▸ **TASK OBJECTIVE**
Output range, inclusive: from the line containing "destruct (load_headers_ok hs" to the line containing "rewrite (Hget i". Restate those lines from the data below word for word and only those.

▸ **DATA FOR THIS EXERCISE**
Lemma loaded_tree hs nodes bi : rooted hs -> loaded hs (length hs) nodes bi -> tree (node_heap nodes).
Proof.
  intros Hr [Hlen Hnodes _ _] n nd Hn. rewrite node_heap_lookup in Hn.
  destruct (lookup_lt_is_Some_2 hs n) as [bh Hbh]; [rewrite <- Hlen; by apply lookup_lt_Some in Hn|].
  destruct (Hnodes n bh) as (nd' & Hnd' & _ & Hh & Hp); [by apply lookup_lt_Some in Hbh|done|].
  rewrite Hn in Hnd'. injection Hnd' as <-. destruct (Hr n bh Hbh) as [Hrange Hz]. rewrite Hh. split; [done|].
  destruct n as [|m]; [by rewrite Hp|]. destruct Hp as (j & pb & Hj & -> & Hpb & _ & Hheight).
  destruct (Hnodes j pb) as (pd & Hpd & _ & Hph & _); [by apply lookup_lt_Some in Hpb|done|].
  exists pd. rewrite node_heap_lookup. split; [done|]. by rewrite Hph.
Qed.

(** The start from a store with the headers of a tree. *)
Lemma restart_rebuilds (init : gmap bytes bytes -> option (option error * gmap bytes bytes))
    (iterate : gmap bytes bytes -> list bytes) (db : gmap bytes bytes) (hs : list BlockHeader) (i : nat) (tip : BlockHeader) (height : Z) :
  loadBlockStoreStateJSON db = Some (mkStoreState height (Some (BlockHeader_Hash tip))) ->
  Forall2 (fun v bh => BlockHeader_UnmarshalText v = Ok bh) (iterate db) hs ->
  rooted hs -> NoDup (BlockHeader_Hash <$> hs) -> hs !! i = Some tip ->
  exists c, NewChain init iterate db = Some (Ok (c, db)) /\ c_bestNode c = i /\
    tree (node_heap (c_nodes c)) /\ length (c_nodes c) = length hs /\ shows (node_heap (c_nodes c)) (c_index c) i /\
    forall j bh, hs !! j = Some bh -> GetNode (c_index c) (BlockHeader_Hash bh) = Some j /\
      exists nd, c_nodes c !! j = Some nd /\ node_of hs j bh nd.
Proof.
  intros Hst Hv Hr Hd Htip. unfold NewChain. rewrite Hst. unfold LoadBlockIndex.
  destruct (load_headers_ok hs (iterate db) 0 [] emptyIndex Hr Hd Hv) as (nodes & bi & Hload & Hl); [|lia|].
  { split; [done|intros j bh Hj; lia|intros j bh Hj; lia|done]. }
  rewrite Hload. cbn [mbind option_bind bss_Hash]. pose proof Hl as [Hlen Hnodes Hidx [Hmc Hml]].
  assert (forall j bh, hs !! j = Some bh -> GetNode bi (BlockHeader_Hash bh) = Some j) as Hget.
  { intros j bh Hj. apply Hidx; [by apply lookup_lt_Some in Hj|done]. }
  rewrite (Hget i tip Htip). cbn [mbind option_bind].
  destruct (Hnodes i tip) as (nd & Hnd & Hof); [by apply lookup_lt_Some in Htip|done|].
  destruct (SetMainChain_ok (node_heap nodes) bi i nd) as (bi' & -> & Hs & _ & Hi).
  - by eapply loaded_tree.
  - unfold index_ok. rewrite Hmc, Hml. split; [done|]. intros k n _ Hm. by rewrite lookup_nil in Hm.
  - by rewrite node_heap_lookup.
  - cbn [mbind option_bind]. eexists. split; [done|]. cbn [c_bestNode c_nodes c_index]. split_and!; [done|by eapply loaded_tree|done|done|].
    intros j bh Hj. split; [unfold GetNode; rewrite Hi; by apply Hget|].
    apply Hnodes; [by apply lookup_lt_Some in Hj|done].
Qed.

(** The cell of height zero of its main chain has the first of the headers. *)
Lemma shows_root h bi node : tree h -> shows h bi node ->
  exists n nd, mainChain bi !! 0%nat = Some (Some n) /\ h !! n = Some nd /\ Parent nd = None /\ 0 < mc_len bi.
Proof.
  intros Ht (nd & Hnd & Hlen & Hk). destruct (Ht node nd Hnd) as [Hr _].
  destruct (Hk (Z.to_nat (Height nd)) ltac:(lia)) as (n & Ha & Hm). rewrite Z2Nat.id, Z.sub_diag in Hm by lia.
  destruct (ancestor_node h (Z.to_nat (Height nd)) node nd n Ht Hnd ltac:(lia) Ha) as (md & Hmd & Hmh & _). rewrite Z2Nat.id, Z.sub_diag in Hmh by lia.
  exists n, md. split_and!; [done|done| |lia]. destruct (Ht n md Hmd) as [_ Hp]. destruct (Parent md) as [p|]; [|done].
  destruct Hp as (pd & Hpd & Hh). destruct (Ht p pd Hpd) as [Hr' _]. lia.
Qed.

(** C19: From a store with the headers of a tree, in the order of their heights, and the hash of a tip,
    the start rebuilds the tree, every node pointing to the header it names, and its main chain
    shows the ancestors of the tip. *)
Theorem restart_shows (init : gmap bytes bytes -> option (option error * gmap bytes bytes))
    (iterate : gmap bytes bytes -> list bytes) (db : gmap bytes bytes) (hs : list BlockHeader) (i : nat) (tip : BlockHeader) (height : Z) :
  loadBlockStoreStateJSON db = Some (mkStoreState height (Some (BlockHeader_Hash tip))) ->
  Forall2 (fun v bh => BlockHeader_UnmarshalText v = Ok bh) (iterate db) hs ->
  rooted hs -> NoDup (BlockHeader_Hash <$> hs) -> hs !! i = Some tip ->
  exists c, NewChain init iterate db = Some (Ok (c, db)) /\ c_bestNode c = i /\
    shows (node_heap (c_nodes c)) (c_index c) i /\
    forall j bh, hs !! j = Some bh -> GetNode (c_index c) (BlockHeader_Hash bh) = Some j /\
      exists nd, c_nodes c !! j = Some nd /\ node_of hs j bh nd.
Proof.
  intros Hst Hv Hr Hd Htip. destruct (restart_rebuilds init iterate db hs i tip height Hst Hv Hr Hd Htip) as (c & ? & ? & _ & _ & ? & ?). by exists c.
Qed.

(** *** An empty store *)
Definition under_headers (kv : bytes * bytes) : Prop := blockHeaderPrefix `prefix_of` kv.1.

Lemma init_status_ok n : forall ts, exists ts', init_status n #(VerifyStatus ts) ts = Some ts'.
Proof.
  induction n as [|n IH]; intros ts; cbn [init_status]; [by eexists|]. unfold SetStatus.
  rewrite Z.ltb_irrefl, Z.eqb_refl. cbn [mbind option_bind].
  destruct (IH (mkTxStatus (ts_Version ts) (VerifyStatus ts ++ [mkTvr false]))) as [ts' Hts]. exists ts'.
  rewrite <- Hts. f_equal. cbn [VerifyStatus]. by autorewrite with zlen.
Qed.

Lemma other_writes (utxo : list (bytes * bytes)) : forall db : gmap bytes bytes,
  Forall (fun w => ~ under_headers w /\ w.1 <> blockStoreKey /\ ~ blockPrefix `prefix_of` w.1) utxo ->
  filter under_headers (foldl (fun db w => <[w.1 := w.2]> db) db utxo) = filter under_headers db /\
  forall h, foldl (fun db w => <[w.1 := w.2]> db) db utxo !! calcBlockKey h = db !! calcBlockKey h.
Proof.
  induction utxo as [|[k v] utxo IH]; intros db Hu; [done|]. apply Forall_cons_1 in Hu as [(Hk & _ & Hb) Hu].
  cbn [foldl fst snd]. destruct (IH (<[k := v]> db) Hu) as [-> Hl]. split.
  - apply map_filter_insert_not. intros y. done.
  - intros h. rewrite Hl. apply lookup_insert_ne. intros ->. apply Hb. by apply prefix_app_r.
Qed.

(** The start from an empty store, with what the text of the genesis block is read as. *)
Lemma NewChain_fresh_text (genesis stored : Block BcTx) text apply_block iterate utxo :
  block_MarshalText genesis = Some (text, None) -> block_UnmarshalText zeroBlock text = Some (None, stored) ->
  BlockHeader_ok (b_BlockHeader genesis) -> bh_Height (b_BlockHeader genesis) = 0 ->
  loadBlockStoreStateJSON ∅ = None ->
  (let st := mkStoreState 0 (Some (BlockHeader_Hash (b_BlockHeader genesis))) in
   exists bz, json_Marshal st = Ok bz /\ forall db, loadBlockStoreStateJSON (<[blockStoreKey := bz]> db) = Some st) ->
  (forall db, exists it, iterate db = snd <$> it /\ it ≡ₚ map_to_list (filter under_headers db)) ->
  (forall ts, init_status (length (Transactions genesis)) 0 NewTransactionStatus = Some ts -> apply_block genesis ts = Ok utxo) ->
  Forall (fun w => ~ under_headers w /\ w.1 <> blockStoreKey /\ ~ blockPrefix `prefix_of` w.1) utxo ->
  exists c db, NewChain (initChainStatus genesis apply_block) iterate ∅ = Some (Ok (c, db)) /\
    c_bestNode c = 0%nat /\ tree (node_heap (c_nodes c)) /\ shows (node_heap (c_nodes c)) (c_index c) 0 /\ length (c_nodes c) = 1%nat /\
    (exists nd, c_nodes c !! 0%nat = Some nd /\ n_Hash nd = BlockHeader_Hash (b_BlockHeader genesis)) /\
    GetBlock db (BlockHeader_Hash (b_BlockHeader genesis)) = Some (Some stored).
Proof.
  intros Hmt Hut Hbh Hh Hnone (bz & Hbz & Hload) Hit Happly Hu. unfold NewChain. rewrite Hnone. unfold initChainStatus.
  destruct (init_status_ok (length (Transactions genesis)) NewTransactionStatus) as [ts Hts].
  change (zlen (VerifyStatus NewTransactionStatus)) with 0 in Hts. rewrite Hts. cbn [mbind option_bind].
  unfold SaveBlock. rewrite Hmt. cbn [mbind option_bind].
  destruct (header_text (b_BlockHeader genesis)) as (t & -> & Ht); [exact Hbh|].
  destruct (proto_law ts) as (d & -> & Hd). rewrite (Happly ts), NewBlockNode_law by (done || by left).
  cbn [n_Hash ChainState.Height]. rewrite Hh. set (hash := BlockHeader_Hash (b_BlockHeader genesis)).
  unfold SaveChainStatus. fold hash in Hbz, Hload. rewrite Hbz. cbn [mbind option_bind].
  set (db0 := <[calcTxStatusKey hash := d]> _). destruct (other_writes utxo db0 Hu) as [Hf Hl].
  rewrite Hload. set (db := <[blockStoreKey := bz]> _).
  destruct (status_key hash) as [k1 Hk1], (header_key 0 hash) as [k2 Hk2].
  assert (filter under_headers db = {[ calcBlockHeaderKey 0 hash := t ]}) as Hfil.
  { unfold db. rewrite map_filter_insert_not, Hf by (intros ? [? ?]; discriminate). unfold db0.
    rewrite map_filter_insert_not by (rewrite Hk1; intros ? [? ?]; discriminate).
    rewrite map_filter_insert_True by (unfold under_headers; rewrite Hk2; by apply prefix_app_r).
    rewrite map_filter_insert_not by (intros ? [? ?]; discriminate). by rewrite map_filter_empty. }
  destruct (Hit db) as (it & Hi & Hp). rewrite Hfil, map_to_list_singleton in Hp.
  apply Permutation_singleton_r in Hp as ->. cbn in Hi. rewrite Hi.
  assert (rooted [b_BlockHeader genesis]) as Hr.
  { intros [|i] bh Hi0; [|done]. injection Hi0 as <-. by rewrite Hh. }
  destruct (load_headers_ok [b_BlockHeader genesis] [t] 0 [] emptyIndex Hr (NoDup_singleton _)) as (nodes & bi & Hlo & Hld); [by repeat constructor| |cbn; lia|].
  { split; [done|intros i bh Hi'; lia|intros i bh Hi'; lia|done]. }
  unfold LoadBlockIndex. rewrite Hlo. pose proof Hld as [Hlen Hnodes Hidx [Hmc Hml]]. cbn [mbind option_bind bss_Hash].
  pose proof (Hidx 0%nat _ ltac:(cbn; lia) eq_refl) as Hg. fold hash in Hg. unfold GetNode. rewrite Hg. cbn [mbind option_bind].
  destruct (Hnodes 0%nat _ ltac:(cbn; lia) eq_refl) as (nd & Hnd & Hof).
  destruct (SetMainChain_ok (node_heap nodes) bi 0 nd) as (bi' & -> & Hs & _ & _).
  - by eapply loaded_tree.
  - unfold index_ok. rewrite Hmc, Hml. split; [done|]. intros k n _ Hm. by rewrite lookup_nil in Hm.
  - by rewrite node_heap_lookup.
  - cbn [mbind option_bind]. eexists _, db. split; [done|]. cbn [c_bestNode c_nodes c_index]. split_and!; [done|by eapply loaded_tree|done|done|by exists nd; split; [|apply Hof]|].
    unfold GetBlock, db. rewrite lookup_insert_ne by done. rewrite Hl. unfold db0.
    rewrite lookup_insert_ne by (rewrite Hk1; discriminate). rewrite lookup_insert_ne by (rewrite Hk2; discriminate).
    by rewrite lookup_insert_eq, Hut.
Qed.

▸ **THE COMPLETED TASK**
  destruct (load_headers_ok hs (iterate db) 0 [] emptyIndex Hr Hd Hv) as (nodes & bi & Hload & Hl); [|lia|].
  { split; [done|intros j bh Hj; lia|intros j bh Hj; lia|done]. }
  rewrite Hload. cbn [mbind option_bind bss_Hash]. pose proof Hl as [Hlen Hnodes Hidx [Hmc Hml]].
  assert (forall j bh, hs !! j = Some bh -> GetNode bi (BlockHeader_Hash bh) = Some j) as Hget.
  { intros j bh Hj. apply Hidx; [by apply lookup_lt_Some in Hj|done]. }
  rewrite (Hget i tip Htip). cbn [mbind option_bind].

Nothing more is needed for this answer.